A flash recap from the Muller British Grand Prix in Gatehead, the final showdown before the Olympics.
Men’s 3000m: Katir & McSweyn Battle
Mohamed Katir and Stewart McSweyn have had another awesome battle at the 2021 Muller British Grand Prix. Just days ago Katir just beat McSweyn over 1500m in Monaco, now he has won again in England. The fast finishing Spaniard is in the process of re-writing the Spanish record books. In Monaco his 3:28.76 broke Fermin Cacho’s 1500m record. Cacho won the 1992 Barcelona Olympics, with similar finishing kicks, it wouldn’t shock to see history repeat. Katir’s winning time in Gateshead of 7:27.64 is a meet record and takes him to number 15 on the all-time rankings list.
McSweyn clocked 7:28.94 for second, his second fastest ever 3000m time, just off his 7:28.02 set in Rome last year. Both men are in seriously good shape and the Olympic 1500m final is going to be a race for the ages.
West Australian Matthew Ramsden has clocked a HUGE PB to stop the clock at 7:35.65 for 5th. Ramsden wiped ten seconds from his old PB of 7:45.68. Shame to see this talent not start in Tokyo, but he is young, hungry and darn talented. And afterall, Paris 2024 is just a stones throw away. David McNeil finished in 14th with a very respectable 7:49.32.
Ramsden’s time takes him to number 4 on the all-time Australian list, knocking Ryan Gregson out of the top-10, Gregson now ranks 11th.

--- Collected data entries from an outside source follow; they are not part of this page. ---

(** C1, as the code has it — An input accepted as a rating from 1 to 5 is
    submitted once and takes exactly one of two branches: up to 3 the
    feedback request is scheduled, whose callback sets the feedback
    sub-state and leaves the session as it is; from 4 on the closing message
    is scheduled, whose callback marks the session completed.  The stage
    stays [rating] and nothing in the state keeps a later input from being
    accepted: it is submitted as a rating again. *)
Theorem accepted_rating_takes_one_branch (c : ChatState) (w : World) (env : Env)
    (input : string) (n : Z) :
  flowStage (ui w) = rating ->
  Js.parseInt (Js.trim input) = Some n -> 1 <= n <= 5 ->
  submittedRatings (ratingLog c w env input) = [n] /\
  flowStage (ui (ratingReply c w env input)) = rating /\
  ((n <= 3 /\
    scheduled (ratingLog c w env input) =
      [FeedbackRequest (currentSessionId c) (currentUser c)] /\
    forall env' w',
      ratingFeedback (ui (worldAfter (runTimer env'
         (FeedbackRequest (currentSessionId c) (currentUser c))) w')) = "awaiting" /\
      user_sessions (db (worldAfter (runTimer env'
         (FeedbackRequest (currentSessionId c) (currentUser c))) w')) =
        user_sessions (db w'))
   \/
   (4 <= n /\
    scheduled (ratingLog c w env input) =
      [ClosingMessage (currentSessionId c) (currentUser c)] /\
    forall env' w',
      ratingFeedback (ui (worldAfter (runTimer env'
         (ClosingMessage (currentSessionId c) (currentUser c))) w')) =
        ratingFeedback (ui w') /\
      (Js.truthy (currentSessionId c) = true ->
       statusOf (worldAfter (runTimer env'
         (ClosingMessage (currentSessionId c) (currentUser c))) w')
         (currentSessionId c) =
       (fun _ => completed) <$> statusOf w' (currentSessionId c)))) /\
  (forall c2 env2 input2 n2,
     Js.parseInt (Js.trim input2) = Some n2 -> 1 <= n2 <= 5 ->
     submittedRatings (ratingLog c2 (ratingReply c w env input) env2 input2) = [n2]).
Proof.
  intros Hstage Hp Hn.
  split; [exact (rating_accepted_submission c w env input n Hp Hn)|].
  destruct (rating_accepted_run c w env input n Hp Hn) as (Hlog & Hui & _).
  unfold ratingReply at 1. unfold ratingLog at 1 2. rewrite Hlog, Hui.
  split; [async_unfold; exact Hstage|].
  split; [|intros c2 env2 input2 n2; apply rating_accepted_submission].
  unfold ratingBranch. destruct (Z.leb_spec n 3) as [Hle|Hgt].
  - left. split; [exact Hle|]. split; [reflexivity|].
    intros env' w'.
    destruct (feedback_timer_run env' (currentSessionId c) (currentUser c) w')
      as (H1 & H2 & _). auto.
  - right. split; [lia|]. split; [reflexivity|].
    intros env' w'. apply closing_timer_run.
Qed.

Lemma accepted_rating_takes_one_branch_witness :
  submittedRatings (ratingLog (ratingState "") (received (ratingWorld "") "5") quietEnv "5")
    = [5] /\
  flowStage (ui (ratingReply (ratingState "") (received (ratingWorld "") "5") quietEnv "5"))
    = rating /\
  scheduled (ratingLog (ratingState "") (received (ratingWorld "") "5") quietEnv "5") =
    [ClosingMessage "s1" (Some sampleUser)].
Proof.
  destruct (accepted_rating_takes_one_branch (ratingState "")
              (received (ratingWorld "") "5") quietEnv "5" 5)
    as (H1 & H2 & [(Hle & _) | (_ & H3 & _)] & _);
    [reflexivity | reflexivity | lia | exfalso; lia | auto].
Defined.

(** C1, as the specification has it, fails: a 3 has been accepted, and the
    next input, a 5, is submitted as a rating again. *)
Lemma rating_submitted_twice : ~ ratingImmutable.
Proof.
  intros H.
  specialize (H (ratingWorld "") quietEnv quietEnv "3" "5" eq_refl eq_refl).
  vm_compute in H. discriminate H.
Qed.

(** The same with the feedback request shown in between. *)
Example three_then_five :
  snd (steps (ratingWorld "")
         [UserInput quietEnv "3";
          TimerFires quietEnv (FeedbackRequest "s1" (Some sampleUser));
          UserInput quietEnv "5"]) =
  [SubmitRating (ratingOf (ratingState "") 3);
   SetTimeout (FeedbackRequest "s1" (Some sampleUser)) 1000;
   SubmitRating (ratingOf (ratingState "") 5);
   SetTimeout (ClosingMessage "s1" (Some sampleUser)) 1500].
Proof. reflexivity. Qed.

(** ** Mentor referral *)

(** Null results are dropped, in order. *)
Lemma nonNull_spec (mentors : list (option Mentor)) (m : Mentor) :
  m ∈ nonNull mentors <-> Some m ∈ mentors.
Proof.
  unfold nonNull. rewrite list_elem_of_omap. split.
  - intros (o & Ho & Hid). cbn in Hid. subst o. exact Ho.
  - intros H. exists (Some m). split; [exact H | reflexivity].
Qed.

(** Every card carries the data of a mentor that some lookup returned, with
    the specializations joined by a comma and a space. *)
Lemma mentor_cards_data (lookup : string -> option Mentor) (card : MentorCard) :
  card ∈ mentorCardsOf (List.map lookup serviceTypes) ->
  exists t m, t ∈ serviceTypes /\ lookup t = Some m /\
    card_name card = mentor_name m /\ card_email card = mentor_email m /\
    card_expertise card = Js.join ", " (mentor_specialization m).
Proof.
  unfold mentorCardsOf. intros H.
  apply list_elem_of_lookup in H as [i Hi].
  rewrite list_lookup_imap in Hi.
  destruct (nonNull (List.map lookup serviceTypes) !! i) as [m|] eqn:Hm; [|discriminate].
  cbn in Hi. injection Hi as <-.
  assert (Hin : m ∈ nonNull (List.map lookup serviceTypes))
    by (apply list_elem_of_lookup; eauto).
  apply nonNull_spec in Hin.
  apply list_elem_of_In, in_map_iff in Hin as (t & Ht & Hin).
  exists t, m. repeat split; auto. apply list_elem_of_In. exact Hin.
Qed.
(** The prompt sent for translation. *)
Definition translation_prompt (company_name text language : string) : string :=
  let language_name := default language (Py.dict_get language language_names) in
  "Translate and summarize the following text about " +:+ company_name +:+
  " to " +:+ language_name +:+
  ". Keep the main points and key insights:" +:+ newline +:+ newline +:+ text.

(** The text [generate_hindi_tts] hands to the speech synthesis. *)
Definition tts_text (api_key : option string) (call : string → api_result)
    (company_name text language : string) : string :=
  if decide (language ≠ "en") then
    match get_groq_summary api_key call
            (translation_prompt company_name text language) true with
    | Some translated_text =>
        if bool_decide (translated_text = "")
        then fallback_message language company_name
        else translated_text
    | None => fallback_message language company_name
    end
  else text.

(** [generate_hindi_tts(company_name, text, language, filename)];
    [synthesize tts_text language] tells whether the speech synthesis and
    the saving of the file go through. *)
Definition generate_hindi_tts (api_key : option string)
    (call : string → api_result) (synthesize : string → string → bool)
    (company_name text language filename : string) : option string :=
  if synthesize (tts_text api_key call company_name text language) language
  then Some filename
  else None.
(** * Smart-city console: the alert store and the push-event hook

    A shallow embedding of
    - [frontend/src/store/alertsSlice.ts] (the Redux slice holding the
      alerts and the cached active view, and its three async thunks),
    - [hooks/useWebSocket.ts] (the socket.io handlers that feed it),
    - the [alertsAPI] part of [services/api.ts] (the REST calls),
    followed by the properties of the alert synchronization core; then
    of the code around it: the alerts page, the dashboard and auth
    slices, the HTTP interceptors, the route guard and the navigation of
    the layout. *)

From stdpp Require Import gmap strings list fin_maps.

(** ** JavaScript values and objects *)

(** The values an alert record or an event payload holds: strings
    ([id], [status], timestamps, ...), arrays of strings
    ([affected_systems], [recommended_actions], [severity_levels],
    [modules]) and [undefined]. *)
Inductive JsValue : Type :=
  | JUndefined
  | JString (s : string)
  | JArray (xs : list string).

#[global] Instance JsValue_eq_dec : EqDecision JsValue.
Proof. solve_decision. Defined.

(** A plain object is a finite map from property names to values. *)
Abbreviation JsObject := (gmap string JsValue).

(** [o.k]: reading a property that is absent gives [undefined]. *)
Definition get (o : JsObject) (k : string) : JsValue :=
  default JUndefined (o !! k).

(** [{ ...a, ...b }]: the properties of [b] win over those of [a]. *)
Definition spread (a b : JsObject) : JsObject := b ∪ a.

(** [o.k = v] on a draft. *)
Definition assign (k : string) (v : JsValue) (o : JsObject) : JsObject :=
  <[k := v]> o.

(** [x === y]. Strings compare by content; arrays compare by reference,
    and no two arrays of this model share one (the slice only compares
    [id] and [status], which are strings). *)
Definition strict_eq (x y : JsValue) : bool :=
  match x, y with
  | JUndefined, JUndefined => true
  | JString a, JString b => bool_decide (a = b)
  | _, _ => false
  end.

(** [x || d] on an optional string: [undefined] and the empty string are
    falsy. *)
Definition or_else (x : option string) (d : string) : string :=
  match x with
  | Some s => if bool_decide (s = "") then d else s
  | None => d
  end.

(** ** Array operations used by the slice *)

(** [l.findIndex(p)], with [None] for [-1]. *)
Fixpoint findIndex {A : Type} (p : A → bool) (l : list A) : option nat :=
  match l with
  | [] => None
  | x :: l' => if p x then Some 0 else S <$> findIndex p l'
  end.

(** [l.unshift(x)]. *)
Definition unshift {A : Type} (x : A) (l : list A) : list A := x :: l.

(** [l.splice(i, 1)]. *)
Definition splice1 {A : Type} (i : nat) (l : list A) : list A := delete i l.

(** ** The slice state *)

Record AlertsState : Type := mkState {
  alerts : list JsObject;
  activeAlerts : list JsObject;
  isLoading : bool;
  error : option string;
  filters : JsObject
}.

Definition initialState : AlertsState :=
  {| alerts := [];
     activeAlerts := [];
     isLoading := false;
     error := None;
     filters := {[ "status" := JString "active";
                   "severity" := JString "";
                   "module" := JString "" ]} |}.

Definition id_is (v : JsValue) (alert : JsObject) : bool :=
  strict_eq (get alert "id") v.

Definition is_active (alert : JsObject) : bool :=
  strict_eq (get alert "status") (JString "active").

(** ** Reducers *)

Definition addAlert (payload : JsObject) (state : AlertsState) : AlertsState :=
  let state1 :=
    {| alerts := unshift payload (alerts state);
       activeAlerts := activeAlerts state;
       isLoading := isLoading state;
       error := error state;
       filters := filters state |} in
  if strict_eq (get payload "status") (JString "active") then
    {| alerts := alerts state1;
       activeAlerts := unshift payload (activeAlerts state1);
       isLoading := isLoading state1;
       error := error state1;
       filters := filters state1 |}
  else state1.

Definition updateAlert (payload : JsObject) (state : AlertsState) : AlertsState :=
  let alerts' :=
    match findIndex (id_is (get payload "id")) (alerts state) with
    | Some index => alter (fun old => spread old payload) index (alerts state)
    | None => alerts state
    end in
  let activeAlerts' :=
    match findIndex (id_is (get payload "id")) (activeAlerts state) with
    | Some activeIndex =>
        if strict_eq (get payload "status") (JString "active") then
          alter (fun old => spread old payload) activeIndex (activeAlerts state)
        else splice1 activeIndex (activeAlerts state)
    | None => activeAlerts state
    end in
  {| alerts := alerts';
     activeAlerts := activeAlerts';
     isLoading := isLoading state;
     error := error state;
     filters := filters state |}.

Definition setFilters (payload : JsObject) (state : AlertsState) : AlertsState :=
  {| alerts := alerts state;
     activeAlerts := activeAlerts state;
     isLoading := isLoading state;
     error := error state;
     filters := spread (filters state) payload |}.

Definition clearError (state : AlertsState) : AlertsState :=
  {| alerts := alerts state;
     activeAlerts := activeAlerts state;
     isLoading := isLoading state;
     error := None;
     filters := filters state |}.

Definition fetchAlerts_pending (state : AlertsState) : AlertsState :=
  {| alerts := alerts state;
     activeAlerts := activeAlerts state;
     isLoading := true;
     error := None;
     filters := filters state |}.

Definition fetchAlerts_fulfilled (payload : list JsObject) (state : AlertsState)
  : AlertsState :=
  {| alerts := payload;
     activeAlerts := List.filter is_active payload;
     isLoading := false;
     error := error state;
     filters := filters state |}.

Definition fetchAlerts_rejected (payload : string) (state : AlertsState)
  : AlertsState :=
  {| alerts := alerts state;
     activeAlerts := activeAlerts state;
     isLoading := false;
     error := Some payload;
     filters := filters state |}.

(** [state.alerts.find(a => a.id === alertId)] followed by the two
    assignments on the draft it returns: the first record with that id is
    rewritten in place.  [now] is [new Date().toISOString()]. *)
Definition mark_first (alertId : string) (status stamp now : string)
    (l : list JsObject) : list JsObject :=
  match findIndex (id_is (JString alertId)) l with
  | Some i => alter (fun a => assign stamp (JString now) (assign "status" (JString status) a)) i l
  | None => l
  end.

Definition acknowledgeAlert_fulfilled (now : string) (alertId : string)
    (state : AlertsState) : AlertsState :=
  {| alerts := mark_first alertId "acknowledged" "acknowledged_at" now (alerts state);
     activeAlerts :=
       List.filter (fun a => negb (id_is (JString alertId) a)) (activeAlerts state);
     isLoading := isLoading state;
     error := error state;
     filters := filters state |}.

Definition resolveAlert_fulfilled (now : string) (alertId : string)
    (state : AlertsState) : AlertsState :=
  {| alerts := mark_first alertId "resolved" "resolved_at" now (alerts state);
     activeAlerts :=
       List.filter (fun a => negb (id_is (JString alertId) a)) (activeAlerts state);
     isLoading := isLoading state;
     error := error state;
     filters := filters state |}.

All-Time Australian Top-10 Rankings List Men’s 3000m
- Stewart McSweyn: 7:28.02
- Craig Mottram: 7.32.19
- Collis Birmingham: 7.35.45
- Matthew Ramsden: 7:35.65
- Patrick Tiernan: 7.37.76
- Ben St.Lawrence: 7.40.48
- Sam McEntee: 7.41.03
- Morgan McDonald: 7:41.55
- Shaun Creighton: 7.41.60
- Lee Troop: 7.41.78
Isaiah Harris from the USA won the men’s 800m clocking 1:44.76. Clayton Murphy, the American champ, and Bryce Hoppel went out with the rabbit as they cruised through the 400m split in about 50 seconds. But both Murphy and Hoppel couldn’t finish it off, allowing Harris and Kinyamal to cruse past for the first two spots. Australia’s Peter Bol finished very fast, moving from 7th to 3rd over the last 100m. Bol clocked 1:45.22 for his efforts. Would be awesome to see the talented Bol take a race on aggressively, against such big names.
Jeff Riseley, finished in 10th, not a great day at the office, but he obviously has a lot faster in him, having clocked 1:44.85 only weeks ago. Look for the tough Victorian to bounce back in the Olympic heats.
Tough night for me – 1.50.05. Got out well and put myself in good position but felt weak and couldn’t go after 550m. The only thing I can put it down to is the second Pfizer injection I had 96hours ago to help make travel and Tokyo easier. Missed opportunity- frustrating!
— Jeff Riseley (@jeff_riseley) July 13, 2021
800m runner Elliot Giles has shown he is no one tricky pony, by winning the men’s mile clocking 3:52.49. Giles beat home well-known milers including Jake Wightman. In a mainly UK affair, Australia’s Rorey Hunter clocked a PB of 3:57.39 for 9th place.
Wightman, a 3:29 1500m runner, attacked the race, going with the rabbit who set out at sub 3:50 pace. But it was too rich for Wightman, he was left to front-run for the final 600m. Giles, Heyward and Davis sat on Wightman then kicked home. An impressive run by Giles who is well-known for clocking very limited mileage in training. He won by the narrowest of margins (0.01 to Heyward).
Kate Grace in Form Despite Missing the U.S Team
American Kate Grace had a disapointing run at the US trials 800m, she faded to finish 7th. But she isn’t letting her obvious good form go to waste, she clocked a 1:57.20 in Moncaco last week, and has stepped up a distance to win in Gateshead. Huge shame we won’t see her in Tokyo, but that’s sport.
NB: This recap is not exhaustive. We have concentrated on events with Australian athletes in them.